Today the Schroers’ nest egg is the biggest single fund in the Homer Foundation’s holdings. They have continued to add to it from their own carefully invested pensions — as well as by selling their home-grown carrots and apples at the local farmers market. They have directed the fund’s earnings to many favorite causes, including the Pratt Museum and school programs ranging from middle-school volleyball uniforms to a comfy rug for the reading corner in the Paul Banks Elementary library.

“Alaska has been good to us,” Dave Schroer said.

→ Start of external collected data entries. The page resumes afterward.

(** ** The two calls that matter *)

Lemma guarantee_consume me grant_id payment store s :
  pay_inv s -> ps_consume (lg_store s) (snd me) grant_id payment = (true, store) ->
  guarantee me s (mkLedger store (<[snd me := me]> (lg_owner s)) (lg_outside s)).
Proof.
  intros (Hi & Hn & Hw) Hc. destruct (consume_once _ _ _ _ _ Hc) as (Hnew & Hin & Hsub).
  assert (forall o, consumed o s -> snd o <> snd me) as Hother.
  { intros o Ho Heq. destruct (Hw _ _ Ho) as [_ Hs]. rewrite Heq in Hs. done. }
  assert (forall o, consumed o s -> lookup (snd o) (<[snd me := me]> (lg_owner s)) = Some o) as Hkeep.
  { intros o Ho. rewrite lookup_insert_ne; [exact Ho|]. intros Heq. by apply (Hother o). }
  split_and!; [|done|].
  - split_and!; [|done|].
    + intros o p Hp. destruct (Hi o p Hp) as [Ho Hch]. split; [by apply Hkeep|done].
    + cbn [lg_owner lg_store]. intros digest o. rewrite lookup_insert_Some. intros [[<- <-]|[_ Hd]]; [done|].
      destruct (Hw _ _ Hd). set_solver.
  - intros o _. split_and!; [done|apply Hkeep|exact Hsub].
Qed.

Lemma guarantee_refused me grant_id payment store s :
  pay_inv s -> ps_consume (lg_store s) (snd me) grant_id payment = (false, store) ->
  guarantee me s (with_store s store) /\ pay_rely me s (with_store s store).
Proof.
  intros Hi Hc. assert (keeps s (with_store s store)) as Hk by (split_and!; [done..|exact (consume_refused _ _ _ _ _ Hc)]).
  split; [|by apply keeps_rely]. split_and!; [by apply (keeps_inv s)|done|]. intros o _. by apply keeps_rely.
Qed.

Lemma guarantee_settle me payment s :
  pay_inv s -> consumed me s -> settles me s = [] -> checked_payment (snd me) payment ->
  guarantee me s (asked me (AskedSettle payment) s).
Proof.
  intros (Hi & Hn & Hw) Hc Hs Hp. split_and!; [|done|].
  - split_and!; [|cbn; apply NoDup_cons; split; [|exact Hn]|exact Hw].
    + intros o p. cbn. intros [[= -> ->]|Hin]%elem_of_cons; [done|by apply Hi].
    + intros ([o p] & -> & Hin)%list_elem_of_fmap. assert ((o, p) ∈ settles o s) as Hin2 by by apply list_elem_of_filter.
      cbn in Hs, Hin2. rewrite Hs in Hin2. by apply elem_of_nil in Hin2.
  - intros o Ho. split_and!; [|done|done]. unfold settles. change (settled (asked me (AskedSettle payment) s)) with ((me, payment) :: settled s).
    by rewrite filter_cons_False by (cbn; congruence).
Qed.

(** ** The operations *)

(** The row that the store has for a grant, once it is consumed. *)
Definition known (digest : pystr) (row : option dict) (sp : ledger St * list (ledger St)) : Prop :=
  forall d, row = Some d -> digest ∈ ps_spent (lg_store (fst sp)) /\
    past_moment (snd sp) (fun t => ps_existing (lg_store t) digest = Some d).

(** A call that leaves the state alone. *)
Lemma guarantee_stay me s : pay_inv s -> guarantee me s s.
Proof. intros Hi. by apply (pay_silent me _ OperatorNow (mkOutcome None false 0 JNull [] [] None)). Qed.

Lemma safe_existing {A} me digest (f : option dict -> prog event A) sp Q :
  (forall row sp', rely_since me sp sp' -> known digest row sp' -> safe me (f row) sp' (on_Ok Q)) ->
  safe me (do (Existing digest) ≫= f) sp (on_Ok Q).
Proof.
  intros Hf. apply safe_Call. intros [s1 h1] oc Hr [Hi _] _. unfold perform_past, perform_call. cbn [external effect fst snd] in *.
  destruct (oc_fault oc) as [e|]; cbn [fst snd].
  - assert ((if false || oc_done oc then s1 else s1) = s1) as -> by by destruct (oc_done oc).
    split; [by apply (guarantee_past _ _ _ me (s1, h1)), guarantee_stay|by apply safe_Done].
  - split; [by apply (guarantee_past _ _ _ me (s1, h1)), guarantee_stay|].
    apply Hf; [apply (rely_since_trans _ _ _ _ Hr); split; [apply pay_rely_refl|intros t Ht; by right]|]. intros d Hd.
    split; [cbn; apply existing_spent; by rewrite Hd|]. exists s1. split; [by left|done].
Qed.

(** A confirmation is given to the store before it is returned. *)
Lemma safe_confirm {A} me observation (f : unit -> prog event A) sp Q :
  (forall sp', rely_since me sp sp' -> past_moment (snd sp') (fun t => exists store, lg_store t = ps_confirm store observation) ->
    safe me (f tt) sp' (on_Ok Q)) ->
  safe me (do (Confirm observation) ≫= f) sp (on_Ok Q).
Proof.
  intros Hf. apply safe_Call. intros [s1 h1] oc Hr Hi Hoc.
  destruct (pay_silent_since me _ (Confirm observation) oc (s1, h1) I Hoc Hi) as [Hg Hrc]. split; [exact Hg|].
  pose proof (rely_since_trans _ _ _ _ Hr Hrc) as Hr2. clear Hr Hrc Hg. unfold perform_past, perform_call in *. cbn [external effect fst snd orb] in *.
  destruct (oc_fault oc) as [e|]; cbn [fst snd prog_then] in *; [by apply safe_Done|].
  apply Hf; [exact Hr2|]. exists (with_store s1 (ps_confirm (lg_store s1) observation)). split; [by left|]. by exists (lg_store s1).
Qed.

Lemma safe_reconcile me row grant authority bundle commit tree now sp :
  validate_p3_bundle bundle commit tree now = Ok authority -> payment_grant authority = Ok grant -> grant_hash authority = Ok (snd me) ->
  known (snd me) row sp ->
  safe me (reconcile row (snd me) grant) sp (on_Ok (accounted me bundle commit tree)).
Proof.
  intros Hb Hg Hd Hknown. unfold reconcile. apply safe_lift. intros d ->%expect_Ok. destruct (Hknown d eq_refl) as [Hspent Hrow].
  apply safe_lift. intros phase Hphase. destruct (json_is phase (u "CONFIRMED")) eqn:Ec.
  { apply safe_return. intros document s' [= <-] [(_ & _ & Hs) Hh] _. split; [set_solver|]. exists d.
    split; [by apply (past_moment_later (snd sp))|]. left. by exists phase. }
  apply safe_do; [exact I|]. intros confirmation s1 [(_ & _ & Hs1) Hh1]. apply safe_lift. intros grant_id Hgid.
  destruct confirmation as [confirmation|].
  - apply safe_lift. intros [] Hc. apply safe_confirm. intros s2 [(_ & _ & Hs2) Hh2] Hstored.
    apply safe_return. intros document s3 [= <-] [(_ & _ & Hs3) Hh3] _. split; [set_solver|]. exists d.
    split; [by apply (past_moment_later (snd sp)); [set_solver|]|]. right. exists now, authority, grant, grant_id. split_and!; try done.
    right. exists confirmation. split_and!; try done. by apply (past_moment_later (snd s2)).
  - apply safe_return. intros document s2 [= <-] [(_ & _ & Hs2) Hh2] _. split; [set_solver|]. exists d.
    split; [by apply (past_moment_later (snd sp)); [set_solver|]|]. right. exists now, authority, grant, grant_id. split_and!; try done. by left.
Qed.

Lemma settled_nothing_rely o s s' : pay_rely o s s' -> settled_nothing o s -> settled_nothing o s'.
Proof. intros (Hs & _) Hn. unfold settled_nothing. by rewrite Hs. Qed.

(** From the consumption on. *)
Lemma safe_settle me grant payment authority bundle commit tree now sp :
  validate_p3_bundle bundle commit tree now = Ok authority -> payment_grant authority = Ok grant -> grant_hash authority = Ok (snd me) ->
  check_payment (JDict payment) grant = Ok payment -> settled_nothing me (fst sp) -> consumed me (fst sp) ->
  safe me (settled ← do (Settle payment);
           do (MarkUnknown (json_get (u "tx_hash") settled)) ;;
           state ← do (Existing (snd me));
           reconcile state (snd me) grant) sp (on_Ok (accounted me bundle commit tree)).
Proof.
  intros Hb Hg Hd Hp Hn Hc. apply safe_Call. intros [s6 h6] oc6 [(Hs6 & Hc6 & _) _] [Hi6 _] _. cbn [fst snd] in *.
  assert (guarantee me s6 (asked me (AskedSettle payment) s6)) as Hgs.
  { apply guarantee_settle; [exact Hi6|by apply Hc6|by rewrite Hs6|]. by exists bundle, commit, tree, now, authority, grant. }
  apply (guarantee_past _ _ _ me (s6, h6)) in Hgs.
  unfold perform_past, perform_call. cbn [effect external orb fst snd]. destruct (oc_fault oc6) as [e|]; cbn [fst snd prog_then].
  { split; [exact Hgs|by apply safe_Done]. }
  split; [exact Hgs|]. apply safe_do; [exact I|]. intros _ s7 _. apply safe_existing. intros state s8 _ Hknown.
  by eapply safe_reconcile.
Qed.

Lemma safe_pay me grant payment authority bundle commit tree now sp :
  validate_p3_bundle bundle commit tree now = Ok authority -> payment_grant authority = Ok grant -> grant_hash authority = Ok (snd me) ->
  check_payment (JDict payment) grant = Ok payment -> settled_nothing me (fst sp) ->
  safe me (pay (snd me) grant payment) sp (on_Ok (accounted me bundle commit tree)).
Proof.
  intros Hb Hg Hd Hp Hn. unfold pay. apply safe_existing. intros existing s1 [Hr1 _] Hknown1.
  destruct existing as [d|]; [by eapply safe_reconcile|]. apply (settled_nothing_rely _ _ _ Hr1) in Hn.
  apply safe_lift. intros buyer _. apply safe_do; [exact I|]. intros before s2 [Hr2 _]. apply safe_do; [exact I|]. intros verified s3 [Hr3 _].
  apply safe_lift. intros grant_id _. apply (settled_nothing_rely _ _ _ Hr2), (settled_nothing_rely _ _ _ Hr3) in Hn.
  apply safe_Call. intros [s4 h4] oc [Hr4 _] [Hi4 _] _. apply (settled_nothing_rely _ _ _ Hr4) in Hn. cbn [fst snd] in *.
  pose proof (guarantee_past _ _ _ me (s4, h4) s4 (guarantee_stay me s4 Hi4)) as Hstay.
  unfold perform_past, perform_call. cbn [effect external orb fst snd].
  destruct (ps_consume (lg_store s4) (snd me) grant_id _) as [[] store] eqn:Ec; cbn [fst snd].
  - pose proof (guarantee_past _ _ _ me (s4, h4) _ (guarantee_consume _ _ _ _ _ Hi4 Ec)) as Hgc. set (s5 := mkLedger store _ _) in *.
    assert (consumed me s5) as Hc5 by apply lookup_insert_eq.
    assert (settled_nothing me s5) as Hn5 by exact Hn. clearbody s5.
    destruct (oc_fault oc) as [e|]; cbn [fst snd prog_then].
    { split; [|by apply safe_Done]. by destruct (oc_done oc). }
    split; [exact Hgc|]. by eapply safe_settle.
  - destruct (guarantee_refused _ _ _ _ _ Hi4 Ec) as [Hgr Hrr]. apply (guarantee_past _ _ _ me (s4, h4)) in Hgr.
    destruct (oc_fault oc) as [e|]; cbn [fst snd prog_then].
    { split; [|by apply safe_Done]. by destruct (oc_done oc). }
    split; [exact Hgr|]. apply safe_existing. intros existing s5 _ Hknown5.
    destruct existing as [d|]; [by eapply safe_reconcile|]. by apply safe_return.
Qed.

The Schroers’ fund is an example of more than a dozen “Donor-Advised” funds held by the foundation, in which donors are consulted over possible grants and sometimes bring suggestions of their own to the foundation. The foundation also has a number of “Field of Interest” funds, in which donors point their money toward certain causes without getting so involved in the specific distribution decisions.

An example of the latter is the Bluegrass Fund, set up by North Fork residents Lisa Climo and Michael Mungoven in 2017. After nearly three decades in the area, the couple said they wanted to give back by supporting local social service and health organizations. The foundation’s grants distribution committee keeps that in mind when nonprofits request money. Over the past three years, earnings from their Bluegrass Fund has helped buy or upgrade trucks for the South Peninsula Haven House Thrift Store, the Kenai Peninsula Food Bank and the Anchor Point Food Pantry.

There are field of interest funds dedicated to many different purposes: social services, arts, conservation, music, youth, and, of course, scholarships.

Today, field of interest funds like the Bluegrass and donor-advised funds like the Schroers’ make up much of the Homer Foundation’s holdings. Donations made to the foundation itself, rather than to specific funds, go into a third category for general use, where they supplement the other funds in making community grants and support the foundation’s operations. The foundation’s assets, whose investment is managed by Vanguard, also include more than a dozen funds set up to benefit specific non-profits.

Adding all these pieces together, the endowment of the Homer Foundation, as it marks its 30th year of operation, has grown to more than $5 million.